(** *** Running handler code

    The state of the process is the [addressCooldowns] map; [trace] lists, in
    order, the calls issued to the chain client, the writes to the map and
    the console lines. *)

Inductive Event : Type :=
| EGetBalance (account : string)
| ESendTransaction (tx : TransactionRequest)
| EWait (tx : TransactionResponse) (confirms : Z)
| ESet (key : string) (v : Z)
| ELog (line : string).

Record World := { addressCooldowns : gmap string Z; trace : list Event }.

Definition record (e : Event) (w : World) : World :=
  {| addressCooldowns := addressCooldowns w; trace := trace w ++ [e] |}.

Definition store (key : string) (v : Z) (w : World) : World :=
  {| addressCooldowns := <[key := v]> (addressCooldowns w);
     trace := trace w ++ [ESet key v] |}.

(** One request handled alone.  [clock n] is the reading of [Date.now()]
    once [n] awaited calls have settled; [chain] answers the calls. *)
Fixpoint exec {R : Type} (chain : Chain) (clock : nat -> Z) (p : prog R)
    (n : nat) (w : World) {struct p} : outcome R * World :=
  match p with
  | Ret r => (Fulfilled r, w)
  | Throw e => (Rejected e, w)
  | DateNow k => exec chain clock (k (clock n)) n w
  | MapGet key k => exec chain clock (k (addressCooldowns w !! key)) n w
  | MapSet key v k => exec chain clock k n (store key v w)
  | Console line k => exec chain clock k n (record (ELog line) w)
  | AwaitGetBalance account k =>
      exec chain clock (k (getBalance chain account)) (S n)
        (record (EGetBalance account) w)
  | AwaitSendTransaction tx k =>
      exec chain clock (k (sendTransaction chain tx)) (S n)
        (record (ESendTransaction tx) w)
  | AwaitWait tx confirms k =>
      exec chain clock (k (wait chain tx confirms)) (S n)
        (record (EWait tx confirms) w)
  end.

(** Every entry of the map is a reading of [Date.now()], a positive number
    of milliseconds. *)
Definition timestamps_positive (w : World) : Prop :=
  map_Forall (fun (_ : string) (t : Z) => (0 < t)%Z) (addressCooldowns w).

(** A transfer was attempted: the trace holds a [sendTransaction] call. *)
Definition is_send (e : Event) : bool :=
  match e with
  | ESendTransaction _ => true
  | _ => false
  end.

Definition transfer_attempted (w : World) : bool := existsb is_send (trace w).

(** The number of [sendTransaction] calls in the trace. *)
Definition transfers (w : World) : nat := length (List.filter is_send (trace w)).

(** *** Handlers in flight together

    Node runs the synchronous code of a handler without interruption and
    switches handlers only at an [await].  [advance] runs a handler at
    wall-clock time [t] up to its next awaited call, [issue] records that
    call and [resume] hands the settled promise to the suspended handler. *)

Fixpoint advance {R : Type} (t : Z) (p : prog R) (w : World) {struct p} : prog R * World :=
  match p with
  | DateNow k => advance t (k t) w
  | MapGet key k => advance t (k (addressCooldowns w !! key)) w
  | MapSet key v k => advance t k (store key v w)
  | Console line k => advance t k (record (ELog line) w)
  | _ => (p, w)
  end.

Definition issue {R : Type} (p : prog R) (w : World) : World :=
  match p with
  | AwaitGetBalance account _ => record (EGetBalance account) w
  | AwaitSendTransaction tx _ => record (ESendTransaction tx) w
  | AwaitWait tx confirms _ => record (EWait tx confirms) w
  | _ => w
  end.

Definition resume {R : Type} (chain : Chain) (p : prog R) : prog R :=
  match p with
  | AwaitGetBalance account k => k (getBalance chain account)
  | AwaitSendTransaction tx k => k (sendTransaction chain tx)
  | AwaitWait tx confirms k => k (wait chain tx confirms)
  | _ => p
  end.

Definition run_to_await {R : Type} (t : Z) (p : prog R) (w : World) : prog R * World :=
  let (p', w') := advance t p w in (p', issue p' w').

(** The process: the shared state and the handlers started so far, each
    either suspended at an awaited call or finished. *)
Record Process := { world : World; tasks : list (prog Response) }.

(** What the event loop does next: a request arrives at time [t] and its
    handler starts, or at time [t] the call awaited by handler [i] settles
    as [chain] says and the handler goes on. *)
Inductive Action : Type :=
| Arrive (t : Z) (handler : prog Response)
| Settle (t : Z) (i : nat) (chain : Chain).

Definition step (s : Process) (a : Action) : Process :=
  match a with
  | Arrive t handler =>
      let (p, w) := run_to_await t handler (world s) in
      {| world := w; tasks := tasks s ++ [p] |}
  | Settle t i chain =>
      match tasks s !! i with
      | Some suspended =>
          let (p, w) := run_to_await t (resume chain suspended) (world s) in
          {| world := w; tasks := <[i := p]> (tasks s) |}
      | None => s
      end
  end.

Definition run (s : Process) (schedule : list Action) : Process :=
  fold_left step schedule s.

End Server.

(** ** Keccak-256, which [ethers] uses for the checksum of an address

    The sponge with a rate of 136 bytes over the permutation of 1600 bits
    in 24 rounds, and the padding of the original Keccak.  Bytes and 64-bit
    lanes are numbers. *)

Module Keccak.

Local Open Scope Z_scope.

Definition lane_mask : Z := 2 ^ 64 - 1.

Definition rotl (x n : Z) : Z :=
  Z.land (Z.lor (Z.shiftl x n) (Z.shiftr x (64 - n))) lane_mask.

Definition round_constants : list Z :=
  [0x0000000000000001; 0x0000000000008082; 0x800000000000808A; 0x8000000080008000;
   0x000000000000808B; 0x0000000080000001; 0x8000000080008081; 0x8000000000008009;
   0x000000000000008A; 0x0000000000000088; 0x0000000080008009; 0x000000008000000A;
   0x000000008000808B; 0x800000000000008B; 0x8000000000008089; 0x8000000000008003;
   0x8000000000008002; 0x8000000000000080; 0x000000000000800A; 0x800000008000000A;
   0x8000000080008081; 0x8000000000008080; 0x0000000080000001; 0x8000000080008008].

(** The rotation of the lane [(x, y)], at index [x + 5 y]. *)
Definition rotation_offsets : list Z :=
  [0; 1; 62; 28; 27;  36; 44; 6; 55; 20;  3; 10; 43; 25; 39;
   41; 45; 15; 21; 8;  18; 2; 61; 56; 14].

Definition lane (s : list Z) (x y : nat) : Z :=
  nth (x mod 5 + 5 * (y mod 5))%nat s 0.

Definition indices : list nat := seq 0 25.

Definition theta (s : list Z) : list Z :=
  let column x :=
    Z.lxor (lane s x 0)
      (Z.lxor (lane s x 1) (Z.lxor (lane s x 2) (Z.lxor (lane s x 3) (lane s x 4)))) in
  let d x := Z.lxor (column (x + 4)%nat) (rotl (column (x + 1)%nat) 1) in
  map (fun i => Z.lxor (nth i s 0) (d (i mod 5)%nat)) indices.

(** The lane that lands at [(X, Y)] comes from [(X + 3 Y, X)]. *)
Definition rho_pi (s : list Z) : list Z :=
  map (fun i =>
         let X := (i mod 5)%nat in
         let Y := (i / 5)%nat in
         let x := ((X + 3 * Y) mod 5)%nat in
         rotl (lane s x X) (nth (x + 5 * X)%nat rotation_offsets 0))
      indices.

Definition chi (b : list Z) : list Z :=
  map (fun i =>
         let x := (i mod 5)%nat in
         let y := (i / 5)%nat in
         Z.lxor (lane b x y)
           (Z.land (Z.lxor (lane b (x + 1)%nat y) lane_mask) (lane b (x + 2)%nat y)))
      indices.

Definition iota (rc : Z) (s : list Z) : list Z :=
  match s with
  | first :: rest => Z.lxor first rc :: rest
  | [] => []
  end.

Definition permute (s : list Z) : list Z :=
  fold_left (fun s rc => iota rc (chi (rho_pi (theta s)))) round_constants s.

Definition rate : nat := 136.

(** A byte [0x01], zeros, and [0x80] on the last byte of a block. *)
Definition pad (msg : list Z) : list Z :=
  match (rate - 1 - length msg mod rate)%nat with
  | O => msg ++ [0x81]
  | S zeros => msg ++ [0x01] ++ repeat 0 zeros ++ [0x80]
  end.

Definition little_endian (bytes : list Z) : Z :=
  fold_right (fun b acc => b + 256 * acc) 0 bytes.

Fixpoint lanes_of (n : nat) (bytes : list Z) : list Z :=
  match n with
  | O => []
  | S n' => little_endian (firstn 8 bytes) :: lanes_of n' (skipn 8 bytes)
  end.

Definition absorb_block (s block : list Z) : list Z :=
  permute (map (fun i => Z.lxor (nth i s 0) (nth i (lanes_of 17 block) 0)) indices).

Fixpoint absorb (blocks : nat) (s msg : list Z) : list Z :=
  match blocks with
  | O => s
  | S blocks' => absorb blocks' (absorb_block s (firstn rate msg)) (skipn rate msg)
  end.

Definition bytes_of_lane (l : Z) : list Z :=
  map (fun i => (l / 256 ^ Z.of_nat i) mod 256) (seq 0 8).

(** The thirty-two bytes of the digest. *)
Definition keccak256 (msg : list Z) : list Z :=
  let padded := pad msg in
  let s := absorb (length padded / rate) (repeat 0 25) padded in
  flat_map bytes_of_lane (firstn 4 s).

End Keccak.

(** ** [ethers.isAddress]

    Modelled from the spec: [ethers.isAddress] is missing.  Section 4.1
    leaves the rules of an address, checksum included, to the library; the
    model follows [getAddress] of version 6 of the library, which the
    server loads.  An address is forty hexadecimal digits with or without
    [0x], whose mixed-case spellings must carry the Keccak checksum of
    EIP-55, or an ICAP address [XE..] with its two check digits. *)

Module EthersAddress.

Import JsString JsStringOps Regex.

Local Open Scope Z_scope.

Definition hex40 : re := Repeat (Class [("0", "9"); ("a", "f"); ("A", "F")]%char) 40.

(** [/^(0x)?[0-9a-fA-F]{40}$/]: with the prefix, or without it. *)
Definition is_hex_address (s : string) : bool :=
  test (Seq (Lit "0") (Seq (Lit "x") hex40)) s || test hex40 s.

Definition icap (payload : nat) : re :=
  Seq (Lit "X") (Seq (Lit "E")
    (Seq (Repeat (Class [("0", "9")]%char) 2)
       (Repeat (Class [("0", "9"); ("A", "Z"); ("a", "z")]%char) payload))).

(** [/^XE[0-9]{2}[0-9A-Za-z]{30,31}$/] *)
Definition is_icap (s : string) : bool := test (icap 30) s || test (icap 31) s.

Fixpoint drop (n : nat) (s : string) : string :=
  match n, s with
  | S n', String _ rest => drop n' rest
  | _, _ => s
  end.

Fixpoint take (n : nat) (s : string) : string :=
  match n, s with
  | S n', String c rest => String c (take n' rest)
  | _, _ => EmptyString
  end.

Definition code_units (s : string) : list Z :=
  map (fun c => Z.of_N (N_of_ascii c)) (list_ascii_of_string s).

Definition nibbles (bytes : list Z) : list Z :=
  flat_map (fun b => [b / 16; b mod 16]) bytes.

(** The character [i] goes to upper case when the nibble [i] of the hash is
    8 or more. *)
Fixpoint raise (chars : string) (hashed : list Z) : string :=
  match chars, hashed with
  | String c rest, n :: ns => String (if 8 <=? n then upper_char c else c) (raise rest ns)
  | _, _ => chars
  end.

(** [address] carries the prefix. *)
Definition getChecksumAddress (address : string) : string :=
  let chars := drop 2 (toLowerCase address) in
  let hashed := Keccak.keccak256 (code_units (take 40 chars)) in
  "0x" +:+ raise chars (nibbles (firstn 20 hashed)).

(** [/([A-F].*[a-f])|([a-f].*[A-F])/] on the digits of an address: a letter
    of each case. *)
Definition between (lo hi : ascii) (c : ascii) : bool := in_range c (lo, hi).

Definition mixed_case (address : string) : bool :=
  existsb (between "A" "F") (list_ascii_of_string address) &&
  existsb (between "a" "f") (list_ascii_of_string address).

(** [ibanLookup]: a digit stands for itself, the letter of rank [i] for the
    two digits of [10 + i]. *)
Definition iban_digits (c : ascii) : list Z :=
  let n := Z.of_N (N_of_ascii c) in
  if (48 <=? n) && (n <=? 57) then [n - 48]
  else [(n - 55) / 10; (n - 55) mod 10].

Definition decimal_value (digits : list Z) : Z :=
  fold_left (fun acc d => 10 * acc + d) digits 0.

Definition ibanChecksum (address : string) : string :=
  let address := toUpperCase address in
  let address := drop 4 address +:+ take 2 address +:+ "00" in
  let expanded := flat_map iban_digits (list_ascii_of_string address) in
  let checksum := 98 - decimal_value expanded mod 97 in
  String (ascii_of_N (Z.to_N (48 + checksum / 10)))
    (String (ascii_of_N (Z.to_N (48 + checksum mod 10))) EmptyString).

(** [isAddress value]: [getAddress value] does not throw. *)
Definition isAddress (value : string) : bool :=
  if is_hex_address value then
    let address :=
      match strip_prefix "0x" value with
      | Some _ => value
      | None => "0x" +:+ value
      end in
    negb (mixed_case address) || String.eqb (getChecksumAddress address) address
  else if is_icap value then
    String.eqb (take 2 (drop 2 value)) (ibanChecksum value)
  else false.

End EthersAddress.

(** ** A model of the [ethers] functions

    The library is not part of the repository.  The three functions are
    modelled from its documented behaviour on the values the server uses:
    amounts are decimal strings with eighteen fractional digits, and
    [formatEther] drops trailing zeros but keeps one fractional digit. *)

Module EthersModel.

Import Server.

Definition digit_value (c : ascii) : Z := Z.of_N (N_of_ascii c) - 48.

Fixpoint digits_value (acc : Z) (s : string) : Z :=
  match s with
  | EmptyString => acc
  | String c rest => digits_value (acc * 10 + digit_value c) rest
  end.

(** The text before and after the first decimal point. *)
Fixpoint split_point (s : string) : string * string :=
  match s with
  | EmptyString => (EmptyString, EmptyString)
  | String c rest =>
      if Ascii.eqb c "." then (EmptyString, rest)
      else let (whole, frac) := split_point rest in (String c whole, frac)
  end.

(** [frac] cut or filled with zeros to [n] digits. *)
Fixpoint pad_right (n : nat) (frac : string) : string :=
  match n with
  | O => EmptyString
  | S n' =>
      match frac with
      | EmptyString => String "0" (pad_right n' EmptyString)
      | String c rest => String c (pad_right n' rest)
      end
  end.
____________
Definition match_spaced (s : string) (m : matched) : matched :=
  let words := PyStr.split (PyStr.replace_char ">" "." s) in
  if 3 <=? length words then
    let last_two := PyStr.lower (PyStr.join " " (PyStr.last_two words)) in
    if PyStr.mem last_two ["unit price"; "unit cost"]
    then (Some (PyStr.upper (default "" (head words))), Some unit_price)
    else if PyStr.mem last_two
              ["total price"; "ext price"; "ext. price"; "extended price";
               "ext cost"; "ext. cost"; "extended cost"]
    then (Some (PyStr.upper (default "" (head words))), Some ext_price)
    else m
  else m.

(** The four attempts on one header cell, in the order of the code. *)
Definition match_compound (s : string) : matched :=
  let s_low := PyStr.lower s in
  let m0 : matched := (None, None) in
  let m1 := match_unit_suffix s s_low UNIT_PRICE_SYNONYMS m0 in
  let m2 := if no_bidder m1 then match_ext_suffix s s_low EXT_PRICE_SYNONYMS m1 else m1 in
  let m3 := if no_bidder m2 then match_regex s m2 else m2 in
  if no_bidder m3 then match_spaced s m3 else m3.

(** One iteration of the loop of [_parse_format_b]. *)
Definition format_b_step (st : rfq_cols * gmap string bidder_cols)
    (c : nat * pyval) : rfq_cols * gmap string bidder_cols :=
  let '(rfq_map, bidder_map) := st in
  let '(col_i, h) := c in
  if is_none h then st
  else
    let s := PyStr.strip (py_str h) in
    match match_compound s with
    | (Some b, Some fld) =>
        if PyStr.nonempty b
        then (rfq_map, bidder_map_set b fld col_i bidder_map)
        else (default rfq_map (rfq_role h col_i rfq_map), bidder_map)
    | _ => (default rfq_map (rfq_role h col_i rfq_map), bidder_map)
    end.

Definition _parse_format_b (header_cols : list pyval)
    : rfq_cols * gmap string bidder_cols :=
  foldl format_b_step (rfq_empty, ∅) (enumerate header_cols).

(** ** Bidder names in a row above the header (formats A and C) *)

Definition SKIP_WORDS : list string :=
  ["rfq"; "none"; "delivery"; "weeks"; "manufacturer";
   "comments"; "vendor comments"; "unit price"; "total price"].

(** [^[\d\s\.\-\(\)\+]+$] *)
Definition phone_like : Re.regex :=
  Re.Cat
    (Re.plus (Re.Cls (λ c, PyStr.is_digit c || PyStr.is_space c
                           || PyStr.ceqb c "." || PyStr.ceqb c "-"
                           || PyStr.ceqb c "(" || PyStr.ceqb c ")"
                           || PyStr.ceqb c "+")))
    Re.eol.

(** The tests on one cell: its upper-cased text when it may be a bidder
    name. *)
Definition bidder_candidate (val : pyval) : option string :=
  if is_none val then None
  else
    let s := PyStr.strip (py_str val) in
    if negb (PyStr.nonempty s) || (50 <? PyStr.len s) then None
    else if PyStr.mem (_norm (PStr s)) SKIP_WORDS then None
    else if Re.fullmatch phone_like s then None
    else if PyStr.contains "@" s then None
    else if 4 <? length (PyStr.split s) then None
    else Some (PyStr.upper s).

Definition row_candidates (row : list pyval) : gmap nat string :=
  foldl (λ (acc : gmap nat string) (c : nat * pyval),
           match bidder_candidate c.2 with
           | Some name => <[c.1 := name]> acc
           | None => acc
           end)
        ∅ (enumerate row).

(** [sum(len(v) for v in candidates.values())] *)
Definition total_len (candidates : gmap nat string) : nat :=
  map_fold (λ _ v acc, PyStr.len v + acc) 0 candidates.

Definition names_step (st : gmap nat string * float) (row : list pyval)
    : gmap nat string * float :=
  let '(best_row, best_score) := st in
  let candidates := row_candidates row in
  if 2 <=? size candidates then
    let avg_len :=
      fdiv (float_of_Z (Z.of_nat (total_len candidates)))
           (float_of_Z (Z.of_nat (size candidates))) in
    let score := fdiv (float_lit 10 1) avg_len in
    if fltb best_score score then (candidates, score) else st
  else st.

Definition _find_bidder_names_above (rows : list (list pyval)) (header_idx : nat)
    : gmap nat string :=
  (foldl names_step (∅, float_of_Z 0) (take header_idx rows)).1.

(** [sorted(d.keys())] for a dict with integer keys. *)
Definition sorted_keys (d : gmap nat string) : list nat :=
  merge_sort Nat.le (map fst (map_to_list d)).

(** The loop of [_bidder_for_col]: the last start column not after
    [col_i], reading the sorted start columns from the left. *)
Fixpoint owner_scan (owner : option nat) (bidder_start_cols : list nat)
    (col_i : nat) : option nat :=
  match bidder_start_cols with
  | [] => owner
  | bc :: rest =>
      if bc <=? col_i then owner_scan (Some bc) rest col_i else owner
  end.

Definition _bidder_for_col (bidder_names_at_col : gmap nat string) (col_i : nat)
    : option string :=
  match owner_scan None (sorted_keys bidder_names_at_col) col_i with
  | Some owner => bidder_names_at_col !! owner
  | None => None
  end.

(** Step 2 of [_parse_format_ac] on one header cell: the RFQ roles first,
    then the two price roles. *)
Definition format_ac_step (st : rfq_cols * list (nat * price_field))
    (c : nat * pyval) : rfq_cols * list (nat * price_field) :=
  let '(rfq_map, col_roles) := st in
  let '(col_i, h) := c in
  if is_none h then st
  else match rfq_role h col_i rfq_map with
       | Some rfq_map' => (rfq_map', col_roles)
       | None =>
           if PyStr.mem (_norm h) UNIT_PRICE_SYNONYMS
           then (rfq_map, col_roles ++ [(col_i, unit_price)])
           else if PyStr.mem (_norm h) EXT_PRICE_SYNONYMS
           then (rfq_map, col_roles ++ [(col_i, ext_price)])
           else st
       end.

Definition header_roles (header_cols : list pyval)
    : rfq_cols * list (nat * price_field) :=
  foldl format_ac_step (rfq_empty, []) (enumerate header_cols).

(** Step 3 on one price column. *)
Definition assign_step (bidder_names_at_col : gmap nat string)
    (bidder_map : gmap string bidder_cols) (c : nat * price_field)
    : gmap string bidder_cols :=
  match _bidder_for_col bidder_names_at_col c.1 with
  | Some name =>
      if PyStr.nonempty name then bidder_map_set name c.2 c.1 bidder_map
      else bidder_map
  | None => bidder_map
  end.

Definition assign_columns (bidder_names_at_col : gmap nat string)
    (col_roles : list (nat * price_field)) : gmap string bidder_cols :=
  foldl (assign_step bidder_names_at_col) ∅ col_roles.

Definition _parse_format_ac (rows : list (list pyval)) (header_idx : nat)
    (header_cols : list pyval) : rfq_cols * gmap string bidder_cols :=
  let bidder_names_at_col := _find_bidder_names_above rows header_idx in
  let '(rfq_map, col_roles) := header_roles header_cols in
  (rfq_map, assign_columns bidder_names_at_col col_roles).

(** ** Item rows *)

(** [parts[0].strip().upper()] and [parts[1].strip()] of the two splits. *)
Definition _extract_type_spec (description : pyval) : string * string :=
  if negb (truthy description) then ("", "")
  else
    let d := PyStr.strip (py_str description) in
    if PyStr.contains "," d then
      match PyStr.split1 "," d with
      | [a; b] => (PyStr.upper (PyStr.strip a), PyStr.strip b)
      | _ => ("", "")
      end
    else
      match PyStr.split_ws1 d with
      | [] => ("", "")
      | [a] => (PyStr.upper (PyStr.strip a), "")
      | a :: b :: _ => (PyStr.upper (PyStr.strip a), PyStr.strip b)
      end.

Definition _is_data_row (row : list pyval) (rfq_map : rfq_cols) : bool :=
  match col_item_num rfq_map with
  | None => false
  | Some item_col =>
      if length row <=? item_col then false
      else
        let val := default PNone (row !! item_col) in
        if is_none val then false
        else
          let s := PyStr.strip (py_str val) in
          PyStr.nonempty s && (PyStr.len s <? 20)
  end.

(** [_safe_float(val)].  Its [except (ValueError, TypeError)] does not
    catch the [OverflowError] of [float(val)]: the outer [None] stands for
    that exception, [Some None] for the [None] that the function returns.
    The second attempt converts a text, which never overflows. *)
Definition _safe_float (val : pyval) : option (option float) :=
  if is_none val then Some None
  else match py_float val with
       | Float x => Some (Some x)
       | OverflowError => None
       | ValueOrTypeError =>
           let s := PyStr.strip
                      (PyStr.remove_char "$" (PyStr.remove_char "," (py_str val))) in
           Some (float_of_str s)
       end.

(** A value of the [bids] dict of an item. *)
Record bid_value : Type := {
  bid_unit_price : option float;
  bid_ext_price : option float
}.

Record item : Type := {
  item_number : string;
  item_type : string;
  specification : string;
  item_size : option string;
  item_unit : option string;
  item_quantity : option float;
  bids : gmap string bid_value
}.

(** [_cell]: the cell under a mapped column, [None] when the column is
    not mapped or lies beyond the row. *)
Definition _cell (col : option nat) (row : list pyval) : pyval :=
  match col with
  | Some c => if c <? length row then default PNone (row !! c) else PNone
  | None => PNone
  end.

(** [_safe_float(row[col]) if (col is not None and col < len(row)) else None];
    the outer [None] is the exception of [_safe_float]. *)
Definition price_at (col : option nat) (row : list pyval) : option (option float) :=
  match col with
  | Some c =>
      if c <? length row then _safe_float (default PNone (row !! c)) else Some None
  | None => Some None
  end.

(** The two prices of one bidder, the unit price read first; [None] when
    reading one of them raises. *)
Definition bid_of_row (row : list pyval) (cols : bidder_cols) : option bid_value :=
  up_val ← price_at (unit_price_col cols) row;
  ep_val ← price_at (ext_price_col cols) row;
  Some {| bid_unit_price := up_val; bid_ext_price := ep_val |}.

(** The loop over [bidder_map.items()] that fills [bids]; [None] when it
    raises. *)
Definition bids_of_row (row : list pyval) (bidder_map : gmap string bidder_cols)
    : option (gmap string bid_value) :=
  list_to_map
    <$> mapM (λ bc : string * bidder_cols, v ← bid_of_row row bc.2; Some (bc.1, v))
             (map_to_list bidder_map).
____________
■ Goal of the exercise ■
When a line in the material above includes "ibanChecksum", report that line by copying it.

■ Response for this exercise ■
Definition ibanChecksum (address : string) : string :=
    String.eqb (take 2 (drop 2 value)) (ibanChecksum value)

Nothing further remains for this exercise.